Data excerpts
-*-
(** * cs2-api: the server registry worker and the gamemode detector

    A shallow embedding of
    - [src/utils/gamemode-detector.js] ([detectGamemode]),
    - [src/utils/config.js] (the [worker] block),
    - the [masterWorker], [serverWorker] and [cleanupWorker] job handlers of
      the worker process, and
    - the paging and sorting of the [/api/servers] endpoint,
    followed by the properties of the online/offline state machine, of the
    clean-up job, of the gamemode classifier, of the master-list job and of
    the paging. *)

From stdpp Require Import gmap strings list fin_maps.
From Stdlib Require Import ZArith Ascii String Lia.

Local Open Scope string_scope.
Local Open Scope Z_scope.

(** ** JavaScript string primitives

    Strings are sequences of 8-bit characters.  [toLowerCase] maps the
    letters [A]-[Z] to [a]-[z] and leaves every other character alone,
    which is what [String.prototype.toLowerCase] does on ASCII text. *)
Module JS.

Definition lower_ascii (c : ascii) : ascii :=
  let n := nat_of_ascii c in
  if ((65 <=? n) && (n <=? 90))%nat then ascii_of_nat (n + 32) else c.

Fixpoint toLowerCase (s : string) : string :=
  match s with
  | EmptyString => EmptyString
  | String c s' => String (lower_ascii c) (toLowerCase s')
  end.

(** [s.startsWith(p)] *)
Fixpoint startsWith (s p : string) : bool :=
  match p with
  | EmptyString => true
  | String b p' =>
      match s with
      | EmptyString => false
      | String a s' => Ascii.eqb a b && startsWith s' p'
      end
  end.

(** [s.includes(p)] *)
Fixpoint includes (s p : string) : bool :=
  startsWith s p ||
  match s with
  | EmptyString => false
  | String _ s' => includes s' p
  end.

(** [s.split(sep)] for a separator of one character: the result is never
    empty, and [''.split(',')] is [['']]. *)
Fixpoint split (sep : ascii) (s : string) : list string :=
  match s with
  | EmptyString => [EmptyString]
  | String c s' =>
      if Ascii.eqb c sep then EmptyString :: split sep s'
      else match split sep s' with
           | h :: t => String c h :: t
           | [] => [String c EmptyString]
           end
  end.

(** [tags.some(pred)] *)
Definition some {A} (p : A -> bool) (l : list A) : bool := existsb p l.

(** [x || ''] on an optional string: [undefined] and [''] are falsy. *)
Definition or_empty (x : option string) : string :=
  match x with
  | Some s => s
  | None => ""
  end.

(** [x || d] on an optional string. *)
Definition or_string (x : option string) (d : string) : string :=
  match x with
  | Some (String c s) => String c s
  | _ => d
  end.

(** Truthiness of a string and of a number ([None] is [NaN]). *)
Definition truthy_string (s : string) : bool :=
  match s with
  | EmptyString => false
  | String _ _ => true
  end.

Definition truthy_number (n : option Z) : bool :=
  match n with
  | Some n => negb (n =? 0)
  | None => false
  end.

(** *** [parseInt(string, radix)]

    The result is [None] for [NaN].  Numbers are taken as exact integers
    (the source's doubles are exact below 2^53). *)
Definition is_space (c : ascii) : bool :=
  let n := nat_of_ascii c in
  ((9 <=? n) && (n <=? 13) || (n =? 32))%nat.

Fixpoint trimStart (s : string) : string :=
  match s with
  | String c s' => if is_space c then trimStart s' else s
  | EmptyString => EmptyString
  end.

Definition digit_value (c : ascii) : option Z :=
  let n := Z.of_nat (nat_of_ascii c) in
  if (48 <=? n) && (n <=? 57) then Some (n - 48)
  else if (97 <=? n) && (n <=? 122) then Some (n - 87)
  else if (65 <=? n) && (n <=? 90) then Some (n - 55)
  else None.

(** The longest prefix of radix-[R] digits, read as a number; [acc] is
    [None] as long as no digit was read. *)
Fixpoint digits (R : Z) (s : string) (acc : option Z) : option Z :=
  match s with
  | String c s' =>
      match digit_value c with
      | Some d =>
          if d <? R
          then digits R s' (Some (match acc with Some a => a | None => 0 end * R + d))
          else acc
      | None => acc
      end
  | EmptyString => acc
  end.

Definition strip_sign (s : string) : Z * string :=
  match s with
  | String "-" s' => (-1, s')
  | String "+" s' => (1, s')
  | _ => (1, s)
  end.

Definition strip_hex_prefix (s : string) : option string :=
  match s with
  | String "0" (String "x" s') => Some s'
  | String "0" (String "X" s') => Some s'
  | _ => None
  end.

(** [string] is [None] for [undefined], which [ToString] turns into the
    text ["undefined"]; [radix] is [None] when the argument is left out. *)
Definition parseInt (string : option string) (radix : option Z) : option Z :=
  let inputString := match string with Some s => s | None => "undefined" end in
  let '(sign, str) := strip_sign (trimStart inputString) in
  let R := match radix with Some r => r | None => 0 end in
  if negb (R =? 0) && ((R <? 2) || (36 <? R)) then None
  else
    let stripPrefix := (R =? 0) || (R =? 16) in
    let R := if R =? 0 then 10 else R in
    let '(R, str) :=
      if stripPrefix
      then match strip_hex_prefix str with
           | Some str' => (16, str')
           | None => (R, str)
           end
      else (R, str) in
    match digits R str None with
    | Some n => Some (sign * n)
    | None => None
    end.

End JS.

(** ** What the server query returns

    The fields of the Gamedig result that the worker and the detector read.
    [None] stands for a property that is [undefined]. *)

(** [serverData.raw.tags] is an array of strings, one string, or neither. *)
Inductive RawTags :=
| TagsArray (l : list string)
| TagsString (s : string)
| TagsOther.

Record RawData := {
  raw_steamid : option string;
  raw_secure : option bool;
  raw_version : option string;
  raw_tags : RawTags
}.

Record Player := { player_name : string }.

Record ServerData := {
  sd_name : option string;
  sd_map : option string;
  sd_password : option bool;
  sd_raw : option RawData;
  sd_players : list Player;
  sd_maxplayers : Z;
  sd_bots : option (list Player);
  sd_ping : Z;
  sd_connect : option string;
  sd_queryPort : option Z
}.

(** ** [src/utils/gamemode-detector.js] *)
Module Detector.
Import JS.

(** Lines 7-9: [serverData.raw?.tags] taken as it is when it is an array,
    split at commas when it is a string, and [[]] otherwise. *)
Definition tags_of (serverData : ServerData) : list string :=
  match sd_raw serverData with
  | Some raw =>
      match raw_tags raw with
      | TagsArray l => l
      | TagsString s => split "," s
      | TagsOther => []
      end
  | None => []
  end.
(** * Oahu Sustainability Calculator: the impact scoring engine

    A shallow embedding of the computing functions of [main.py]: the
    utilities [get_score_color] and [normalize_value], the factor table
    [get_oahu_environmental_factors], [calculate_impact] with the five
    category calculators and the three physical estimators it calls, the
    data of [create_carbon_breakdown_chart], the banner of [results_page]
    and the improvement-area selection at the head of
    [get_personalized_recommendations]; followed by the properties of the
    engine.

    Numbers.  The questionnaire delivers Python numbers; every arithmetic
    expression of the engine is modelled over the exact rationals [Q].
    Python's [int] values embed in [Q]; a Python [float] is idealised as the
    rational it approximates, so the binary rounding of IEEE-754 arithmetic is
    not part of the model.  [round(x)] is Python 3's round-half-to-even and
    returns an integer ([Z]); [round(x, 1)] rounds half-to-even at one decimal.

    Exceptions.  A dictionary subscript with a missing key raises [KeyError],
    a division by zero raises [ZeroDivisionError]; both are modelled by the
    [result] type and its bind. *)

From Stdlib Require Import ZArith QArith Qround Qminmax Qabs Lqa Lia List String Bool.
Import ListNotations.

Open Scope string_scope.
Open Scope Q_scope.

(** ** Python numerics *)

Module Py.

(** [a < b] and [a > b] on numbers. *)
Definition ltb (a b : Q) : bool := negb (Qle_bool b a).
Definition gtb (a b : Q) : bool := ltb b a.

(** [round(x)]: nearest integer, ties to the even neighbour. *)
Definition round (x : Q) : Z :=
  let f := Qfloor x in
  match (x - inject_Z f ?= 1 # 2)%Q with
  | Lt => f
  | Gt => (f + 1)%Z
  | Eq => if Z.even f then f else (f + 1)%Z
  end.

(** [round(x, 1)]: one decimal place. *)
Definition round1 (x : Q) : Q := inject_Z (round (x * 10)) / 10.

(** Exceptions the engine can raise. *)
Inductive exn : Type :=
| KeyError (key : string)
| ZeroDivisionError.

Inductive result (A : Type) : Type :=
| Ok (a : A)
| Raise (e : exn).
Arguments Ok {A} a.
Arguments Raise {A} e.

Definition bind {A B : Type} (c : result A) (k : A -> result B) : result B :=
  match c with
  | Ok a => k a
  | Raise e => Raise e
  end.

(** [a / b], true division. *)
Definition div (a b : Q) : result Q :=
  if Qeq_bool b 0 then Raise ZeroDivisionError else Ok (a / b).

(** A dictionary literal with string keys, in source order. *)
Definition dict (V : Type) : Type := list (string * V).

(** [d[k]]. *)
Fixpoint getitem {V : Type} (d : dict V) (k : string) : result V :=
  match d with
  | [] => Raise (KeyError k)
  | (k', v) :: d' => if String.eqb k' k then Ok v else getitem d' k
  end.

(** [k in l] for a list of strings. *)
Fixpoint contains (l : list string) (k : string) : bool :=
  match l with
  | [] => false
  | x :: l' => String.eqb x k || contains l' k
  end.

End Py.

Notation "x <- c ;; k" := (Py.bind c (fun x => k))
  (at level 61, c at next level, right associativity).

Import Py.

(** ** Data model *)

(** The questionnaire record ([user_data]).  Enumerated answers are the
    option strings of the form; [water_conservation] is the list returned by
    the multi-select. *)
Record UserProfile : Type := {
  car_usage : Q;
  car_type : string;
  public_transport_usage : Q;
  flight_hours : Q;
  household_size : Z;
  electricity_bill : Q;
  renewable_energy : string;
  air_conditioning : Q;
  shower_length : Q;
  shower_frequency : Q;
  water_conservation : list string;
  recycling_habit : string;
  composting : bool;
  single_use_plastics : string;
  local_food : Q;
  diet_type : string;
  meals_out : Q
}.

(** The nested factor dictionary, one record per domain. *)
Record TransportFactors : Type := {
  traffic_congestion_factor : Q;
  public_transport_quality : Q;
  ev_grid_impact : Q;
  avg_commute_distance : Q
}.

Record EnergyFactors : Type := {
  electricity_cost : Q;
  renewable_percentage : Q;
  fossil_fuel_dependency : Q;
  solar_potential : Q
}.

Record WaterFactors : Type := {
  freshwater_scarcity : Q;
  rainfall_variation : Q;
  groundwater_stress : Q;
  avg_consumption : Q
}.

Record WasteFactors : Type := {
  limited_landfill_space : Q;
  recycling_infrastructure : Q;
  marine_debris_impact : Q;
  waste_to_energy : Q
}.

Record FoodFactors : Type := {
  import_dependency : Q;
  local_agriculture_capacity : Q;
  fishing_sustainability : Q;
  food_price_factor : Q
}.

Record CarbonFactors : Type := {
  island_multiplier : Q;
  tourism_impact : Q;
  baseline_emissions : Q
}.

Record EnvironmentalFactors : Type := {
  transport : TransportFactors;
  energy : EnergyFactors;
  water : WaterFactors;
  waste : WasteFactors;
  food : FoodFactors;
  carbon : CarbonFactors
}.
(** X1.  Where the cost function is evaluated in a run of
    [runOptimization] that returns, the directories of its checkpoints
    being such as can be made: in each update once at the mean of the
    distribution the update starts with and then once for each of the
    samples it draws, in their order, and nowhere else; the updater is
    called on that distribution and those samples.  That makes
    [n_updates * (n_samples_per_update + 1)] evaluations. *)
Theorem runOptimization_evaluation_count w :
  ready w ->
  exists w' evs (batches : list (DistributionGaussian double * MatrixXd double)),
    run w = Done (tt, w') /\
    trace w' = trace w ++ evs /\
    length batches = Z.to_nat n_updates /\
    Forall (fun b => rows b.2 = n_samples_per_update) batches /\
    updates_in evs
    = map (fun b => (b.1, b.2, sample_costs cost_function b.2)) batches /\
    evaluations_in evs
    = concat (map (fun b => mean b.1 :: coeffs b.2) batches) /\
    length (evaluations_in evs)
    = (Z.to_nat n_updates * S (Z.to_nat n_samples_per_update))%nat.
Proof.
  intros Hready.
  destruct (runOptimization_events generateSamples_rows cost_function
              initial_distribution updater n_updates n_samples_per_update
              save_directory overwrite only_learning_curve w
              n_updates_nonneg n_samples_nonneg
              Hready)
    as (w' & evs & E & Ht & (steps & closing & -> & Hlen & Hsteps & Hclose) & _).
  destruct (steps_batches steps 0 Hsteps)
    as (batches & Hb & Hrows & Hu & He).
  exists w'. eexists. exists batches.
  split; [exact E|]. split; [exact Ht|]. split; [congruence|].
  split; [exact Hrows|].
  assert (updates_in (if is_empty save_directory
                      then [Cout (PrintInit initial_distribution)] else [])
          = [] /\
          evaluations_in (if is_empty save_directory
                          then [Cout (PrintInit initial_distribution)] else [])
          = []) as [I1 I2] by (destruct (is_empty save_directory); auto).
  assert (updates_in closing = [] /\ evaluations_in closing = []) as [C1 C2].
  { destruct (is_empty save_directory); [subst closing; auto|].
    destruct Hclose as (lc & ok & _ & _ & ->). destruct ok; auto. }
  rewrite !updates_in_app, !evaluations_in_app, I1, I2, C1, C2, Hu, He.
  cbn [app]. rewrite !app_nil_r. split; [reflexivity|]. split; [reflexivity|].
  rewrite <- Hlen, <- Hb. clear - Hrows.
  induction Hrows as [|b batches Hr _ IH]; [reflexivity|].
  cbn [map concat length]. rewrite length_app, IH. cbn [length].
  unfold rows in Hr. lia.
Qed.

(** X2.  A run of [runOptimization] without a save directory leaves the
    file system alone: it makes no directory and writes no file, and the
    directories and files are at the end what they were.  It prints the
    initial distribution and then one line for each update, which numbers
    the updates from 1. *)
Theorem runOptimization_console_run w :
  is_empty save_directory = true ->
  exists w' evs lines,
    run w = Done (tt, w') /\
    trace w' = trace w ++ evs /\
    file_system_events evs = [] /\
    dirs w' = dirs w /\ files w' = files w /\
    printed_in evs = PrintInit initial_distribution :: lines /\
    length lines = Z.to_nat n_updates /\
    forall (j : nat) line, lines !! j = Some line ->
      exists cost_eval d,
        line = PrintUpdate cost_eval (Int.add (Z.of_nat j) 1) d.
Proof.
  intros Hdir.
  destruct (runOptimization_events generateSamples_rows cost_function
              initial_distribution updater n_updates n_samples_per_update
              save_directory overwrite only_learning_curve w
              n_updates_nonneg n_samples_nonneg
              (quiet_ready w ltac:(rewrite Hdir; reflexivity)))
    as (w' & evs & E & Ht & (steps & closing & -> & Hlen & Hsteps & Hclose)
        & Hfs).
  destruct (Hfs Hdir) as [Hd Hf]. rewrite Hdir in *. subst closing.
  exists w'. eexists. exists (concat (map printed_in steps)).
  split; [exact E|]. split; [exact Ht|]. split; [|split; [exact Hd|]].
  { rewrite !file_system_events_app, file_system_events_concat, app_nil_r.
    change (file_system_events [Cout (PrintInit initial_distribution)])
      with (@nil (Event double)).
    cbn [app]. apply concat_nil_all. intros j x Hj.
    apply list_lookup_fmap_Some in Hj as (step & -> & Hj).
    destruct (Hsteps j step Hj) as (d & S & HU).
    apply (update_events_no_files _ _ _ _ _ _ _ _ _ HU). rewrite Hdir.
    reflexivity. }
  split; [exact Hf|]. split.
  { rewrite !printed_in_app, printed_in_concat, app_nil_r. reflexivity. }
  destruct (concat_singletons
              (fun (j : nat) line =>
                 exists cost_eval d,
                   line = PrintUpdate cost_eval (Int.add (Z.of_nat j) 1) d)
              (map printed_in steps)) as [H1 H2].
  { intros j x Hj. apply list_lookup_fmap_Some in Hj as (step & -> & Hj).
    destruct (Hsteps j step Hj) as (d & S & HU).
    rewrite (update_events_printed _ _ _ _ _ _ _ _ _ HU), Hdir. eauto. }
  split; [|exact H2]. rewrite H1, length_map. exact Hlen.
Qed.

(** X3.  A run of [runOptimization] with a save directory prints nothing
    on [cout].  The run returns: the directories of its checkpoints can be
    made. *)
Theorem runOptimization_saving_run_is_silent w :
  is_empty save_directory = false -> ready w ->
  exists w' evs,
    run w = Done (tt, w') /\
    trace w' = trace w ++ evs /\
    printed_in evs = [].
Proof.
  intros Hdir Hready.
  destruct (runOptimization_events generateSamples_rows cost_function
              initial_distribution updater n_updates n_samples_per_update
              save_directory overwrite only_learning_curve w
              n_updates_nonneg n_samples_nonneg
              Hready)
    as (w' & evs & E & Ht & (steps & closing & -> & Hlen & Hsteps & Hclose) & _).
  rewrite Hdir in *. destruct Hclose as (lc & ok & _ & _ & ->).
  exists w'. eexists. split; [exact E|]. split; [exact Ht|].
  rewrite !printed_in_app, printed_in_concat.
  assert (concat (map printed_in steps) = []) as Hc.
  { apply concat_nil_all. intros j x Hj.
    apply list_lookup_fmap_Some in Hj as (step & -> & Hj).
    destruct (Hsteps j step Hj) as (d & S & HU).
    rewrite (update_events_printed _ _ _ _ _ _ _ _ _ HU), Hdir. reflexivity. }
  rewrite Hc. destruct ok; reflexivity.
Qed.

(** X4.  With a save directory and [only_learning_curve] set, the one
    thing a run of [runOptimization] asks of the file system is the
    writing of [learning_curve.txt] in the save directory, with the flag
    [overwrite] it was given, when the loop has ended: no directory is
    made and no checkpoint is written.  The matrix has a row for each
    update and three columns. *)
Theorem runOptimization_only_learning_curve w :
  is_empty save_directory = false -> only_learning_curve = true ->
  exists w' evs lc ok,
    run w = Done (tt, w') /\
    trace w' = trace w ++ evs /\
    file_system_events evs
    = [SaveMatrix save_directory "learning_curve.txt" (RealMatrix lc)
         overwrite ok] /\
    rows lc = n_updates /\ cols lc = 3.
Proof.
  intros Hdir Holc.
  destruct (runOptimization_events generateSamples_rows cost_function
              initial_distribution updater n_updates n_samples_per_update
              save_directory overwrite only_learning_curve w
              n_updates_nonneg n_samples_nonneg
              (quiet_ready w ltac:(rewrite Holc; apply orb_true_r)))
    as (w' & evs & E & Ht & (steps & closing & -> & Hlen & Hsteps & Hclose) & _).
  rewrite Hdir in *. destruct Hclose as (lc & ok & Hrows & Hcols & ->).
  exists w'. eexists. exists lc, ok. split; [exact E|]. split; [exact Ht|].
  split; [|auto].
  rewrite !file_system_events_app, file_system_events_concat.
  assert (concat (map file_system_events steps) = []) as Hc.
  { apply concat_nil_all. intros j x Hj.
    apply list_lookup_fmap_Some in Hj as (step & -> & Hj).
    destruct (Hsteps j step Hj) as (d & S & HU).
    apply (update_events_no_files _ _ _ _ _ _ _ _ _ HU).
    rewrite Holc. apply orb_true_r. }
  rewrite Hc. destruct ok; reflexivity.
Qed.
-*-
What the exercise asks —
Copy the entries above exactly, but only from the line holding "island_multiplier : Q;" through the line holding "Theorem runOptimization_evaluation_count w", both included.

Response for this exercise —
  island_multiplier : Q;
  tourism_impact : Q;
  baseline_emissions : Q
}.

Record EnvironmentalFactors : Type := {
  transport : TransportFactors;
  energy : EnergyFactors;
  water : WaterFactors;
  waste : WasteFactors;
  food : FoodFactors;
  carbon : CarbonFactors
}.
(** X1.  Where the cost function is evaluated in a run of
    [runOptimization] that returns, the directories of its checkpoints
    being such as can be made: in each update once at the mean of the
    distribution the update starts with and then once for each of the
    samples it draws, in their order, and nowhere else; the updater is
    called on that distribution and those samples.  That makes
    [n_updates * (n_samples_per_update + 1)] evaluations. *)
Theorem runOptimization_evaluation_count w :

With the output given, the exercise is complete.